- **Exercise prompt**: Of the entries below, return exactly those lines that fall between the one containing "- [Struct]: C" and the one containing "[Invariants]: [invariants.c]; [Super]: [super.c];", the two end lines included.

▼▼▼

(* ===== verification/Prelude.v ===== *)
(** * AetherFS

    A model of the AetherFS userspace tools (src/aetherfsprogs), of the on-disk format
    they share with the kernel module (src/kernel/include/uapi/linux/aetherfs_format.h),
    and of that module (src/kernel), with the theorems that make them correct.

    ** The program

    An AetherFS image is a file or device, or a pool of up to eight members, in blocks of
    4096 bytes.  Blocks 0 to 7 are the bootstrap region: pool label, superblock, inode
    table, root directory, intent log, inode bitmap, free extents, checkpoint root.  Every
    metadata structure carries its own checksum.  Behind them lies the data region: extent
    nodes, file data and checksum chains, mapped to the members by the pool's profile.
    The commands are [mkfs], [scrub], [health], [forensics], [mount] and [rebalance],
    dispatched by [main.c]; all but the first open an image or a pool, load its metadata
    and validate it ([image.c]).

    The kernel module keeps extents and metadata in b-trees ([btree.c]), takes blocks from
    bitmaps of 32768 blocks each ([balloc.c]), records transactions in a log of intents in
    memory ([journal.c]), gives the CPUs journal lanes and caches of free blocks
    ([percpu.c]), has routines for repair, allocation policies and discard
    ([recovery.c]), and keeps a hash index for each directory ([dir_idx.c]).  Mounting
    ([super.c]), inodes ([inode.c]) and names ([dir.c]) are what the VFS calls; around them
    lie features with a file each, most of which nothing calls: checksums, data modes,
    inline and packed data, deduplication, snapshots, policies, compression, security.

    ** Files of the development

    - [Prelude]: errors and results, machine integers, lists; [Codec]: packed
      little-endian layouts as a [codec] with laws; [Crc]: the checksum routine;
      [Format]: the structures of the format header; [Integrity]: the class
      [Checksummed] of structures that carry their checksum, and what it detects.
    - [SysIo]: the retry loops over [pread] and [pwrite].  [State]: [struct
      aetherfs_image], and the open files as a map [disks] from descriptors to contents.
    - [Pool]: masks, label validation, the four block mappings.  [Blocks]: reading and
      writing logical blocks.  [Bitmap]: the inode bitmap.  [Open]: opening and closing
      images and pools.  [Load]: the loader and the metadata writers.  [RootDir]: the walk
      over the root directory.  [Validate]: [aetherfs_image_validate]; [Coverage]: what a
      validated image guarantees; [Reopen]: an image depends on the contents of its files
      only.
    - [Mkfs]: [mkfs.c]; [Formatted]: its theorems.  [Tools]: [scrub.c], the health command
      of [health.c], [mount.c].  [World]: the state of descriptors and files that
      [rebalance.c] changes, with its system calls; [Rebalance]: [rebalance.c]; [Rebalanced],
      [Preserved] and [Isolated]: its theorems.  [Lifetime]: an image through a sequence of rebalances, from
      the format on.
    - [Samples] and [RebalanceSample]: concrete images on which the theorems about
      loading, validation, formatting and rebalancing are instantiated.
    - [Forensics]: the forensics command of [health.c]; [CommandLine]: [main.c], with the
      parts of the C library it parses its arguments with.
    - [Btree]: [btree.c], with the class [ExtentIndex] of what a tree of extents promises
      its clients; [Balloc]: [balloc.c], its tree of free extents proved against that
      class; [Intent]: [journal.c]; [Lanes]: [percpu.c], its lane protocol as interleaved
      steps of tasks; [Numa]: the rest of [percpu.c]; [Recovery]: [recovery.c] and the data
      checksums of [invariants.c]; [DirIndex]: the hash index of [dir_idx.c], [DirOrder]: its
      ordered index and its listing.
    - [Struct]: C structures as the compiler lays them out, with access to the fields of a
      structure in a buffer; [KernelHeader]: the structures of [aetherfs.h] and [on_disk.h];
      [HeaderCode]: the constants of the three headers and their inline functions.
      [Invariants]: [invariants.c]; [Super]: [super.c]; [VfsInode]: [inode.c] and the modes of
      [data_modes.c]; [Directory]: [dir.c]; [Interop]: the tools' images under the kernel, with
      [KernelSamples] their witnesses.
    - [RefCount]: what a store of counted references promises ([RefStore], [RefLaws]), and the
      refinement to a multiset that follows; [Reflink]: [reflink.c] and [Dense]: [dense.c]
      implement it.  [InlineData]: [inline.c] and the inline files of [dense.c].
    - [Policy]: [policy.c]; [JournalLog]: [log.c]; [Snapshots]: [snapshots.c]; [WritePath]:
      the writes of [data_modes.c], [extent.c], [cow.c], [metadata_cow.c], [layers.c];
      [Security]: [security.c]; [Compress]: [compress.c]; [Accel]: [x86_accel.c];
      [ModuleInit]: the start and stop of the module's parts and the objects of a mount, with
      what they allocate and release.

    ** How code becomes definitions

    A C function returning [0] or [-errno] becomes a function into [result]; [goto] chains
    become matches, or a definition per label where the labels clean up ([out_target],
    [out_source] and [out_cleanup] of [rebalance.c]).  Functions that write take and return the
    [disks], and a rebalance, which creates, renames and removes files, a [world] with the
    descriptors, what they are open for and the files.  Loops are
    [Fixpoint]s over the list of their indices, or take fuel where the number of rounds
    depends on data; the fuel is the bound the code's own counters give (the number of
    data blocks for a checksum chain, one record per four bytes for a directory block),
    and theorems show that it is never exhausted.  Integers are [Z], with [u16], [u32] and
    [u64] written where the code can wrap.  A read outside a buffer is [Err EFAULT], a
    value the code never returns.  What the operating system decides (the contents of
    opened files, [fstat], random bytes, time, [fsync], the exit status of started
    programs) is an argument.  In the kernel the device is a map from block numbers to the
    contents of their buffers; structures are read and written in a buffer field by field;
    whether an allocation succeeds is an argument; an access outside a buffer is [None], or
    [Fault] where a loop may also run out of fuel ([outcome]).  A name or constant the
    sources use and do not declare is a parameter, a field of that kind is named where it is
    read.

    ** What is proved

    - Format and checksums: every structure survives encoding and decoding, corruptions
      of one byte or of a burst up to four bytes are detected (of the intent log within its
      first 44 bytes).
    - I/O: the retry loops implement atomic reads and writes.
    - Pools: no two logical blocks share a member block; parity rows stay consistent under
      writes; what is written is read back under every profile.
    - Opening: a pool is opened only if the labels of its members fit together, and a
      single image leaks no descriptor.
    - Validation: the free list and the files tile the data region, files are named, the
      copies of a mirror agree, and a parity pool can be reconstructed.
    - Commands: a formatted image is valid, and formatting succeeds; the tools agree on
      which images are healthy; a read-write mount is only started on a validated image;
      a rebalance keeps every file, closes what it opens and removes its temporary file, and a
      failed one leaves the image alone, so that a formatted image stays sound and keeps its files through any number of them; an export
      holds every bootstrap block; command lines are read back as the options they were
      written from.
    - Kernel: a leaf of the b-tree implements a stack of extents per offset, and its
      bisection finds the lower bound; clients that take single blocks never share one; a
      committed transaction is in the log while there is room, and clearing the log is a
      filter; under every interleaving the pending counter of a lane counts the operations
      on it; both deduplications count references as a multiset does, but for
      releases of checksum 0, which one of them refuses; a checksum routine is
      accepted by its counterpart and a changed byte is not; a name added to a directory block
      with room is found; the longest policy is chosen; the replay of a log ends if its head is
      in the ring; a rollback restores the roots of the last snapshot (and, given number 0, those of an
      unused block); a block compressed with
      ZSTD comes back; a part of the module that fails to start, or stops after it started,
      gives back what it took, and those that must not be stopped twice are known.
    - The kernel and the tools: how far the headers agree on structures and constants, what a mount of a
      tools' image reads, and what an unmount writes to it.
    - Defects of the code, as theorems about what it does on particular inputs: the error
      paths of opening a pool, short directory records, formatting exactly eight blocks or
      more than 2^52, rebalancing an image with an empty file, the weakness of the
      checksum routines; in the kernel, insertions into a full leaf, requests for several
      blocks, the first block of the data region, transactions after the 1024th, races on
      the lanes, repairs that write corrupted blocks back, the discard of blocks in use, a
      directory index that remembers one entry and lists none, cached metadata that loses
      its start, directory entries that never verify and walks over a fresh directory that
      never end, renames that lose a file, inode numbers that repeat, attributes that cannot
      be overwritten, inline files that leave their block, reflinks that share nothing,
      copies on write that nothing points to, and snapshots that replace each other.

    ** Not modelled

    In the tools memory allocation always succeeds.  Printed reports are values, usage texts
    are left out.  Of the kernel module: the locks; workqueues, the tables of
    operations handed to the VFS, [aetherfs_mod.c], which only prints, [folio.c], and
    [aetherfs.mod.c], which is generated.  Left out since they do not compile
    or use memory they freed: [aetherfs_hw_crc32] of [x86_accel.c], [aetherfs_kill_sb],
    [aetherfs_alloc_inode] and [aetherfs_destroy_inode] of [super.c], [aetherfs_clone],
    [aetherfs_snapshot_delete], the keyring and the audit log of
    [security.c], and the two routines of [dense.c] on directory entries.  Of [percpu.c] the
    wrappers of RCU and the messages of [aetherfs_numa_init], and of [recovery.c] the message of
    the scrub's work. *)

From stdpp Require Export base list numbers option gmap.
From Stdlib Require Export ZArith Lia.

▲▲▲

- **Result of this exercise**:
    - [Struct]: C structures as the compiler lays them out, with access to the fields of a
      structure in a buffer; [KernelHeader]: the structures of [aetherfs.h] and [on_disk.h];
      [HeaderCode]: the constants of the three headers and their inline functions.
      [Invariants]: [invariants.c]; [Super]: [super.c]; [VfsInode]: [inode.c] and the modes of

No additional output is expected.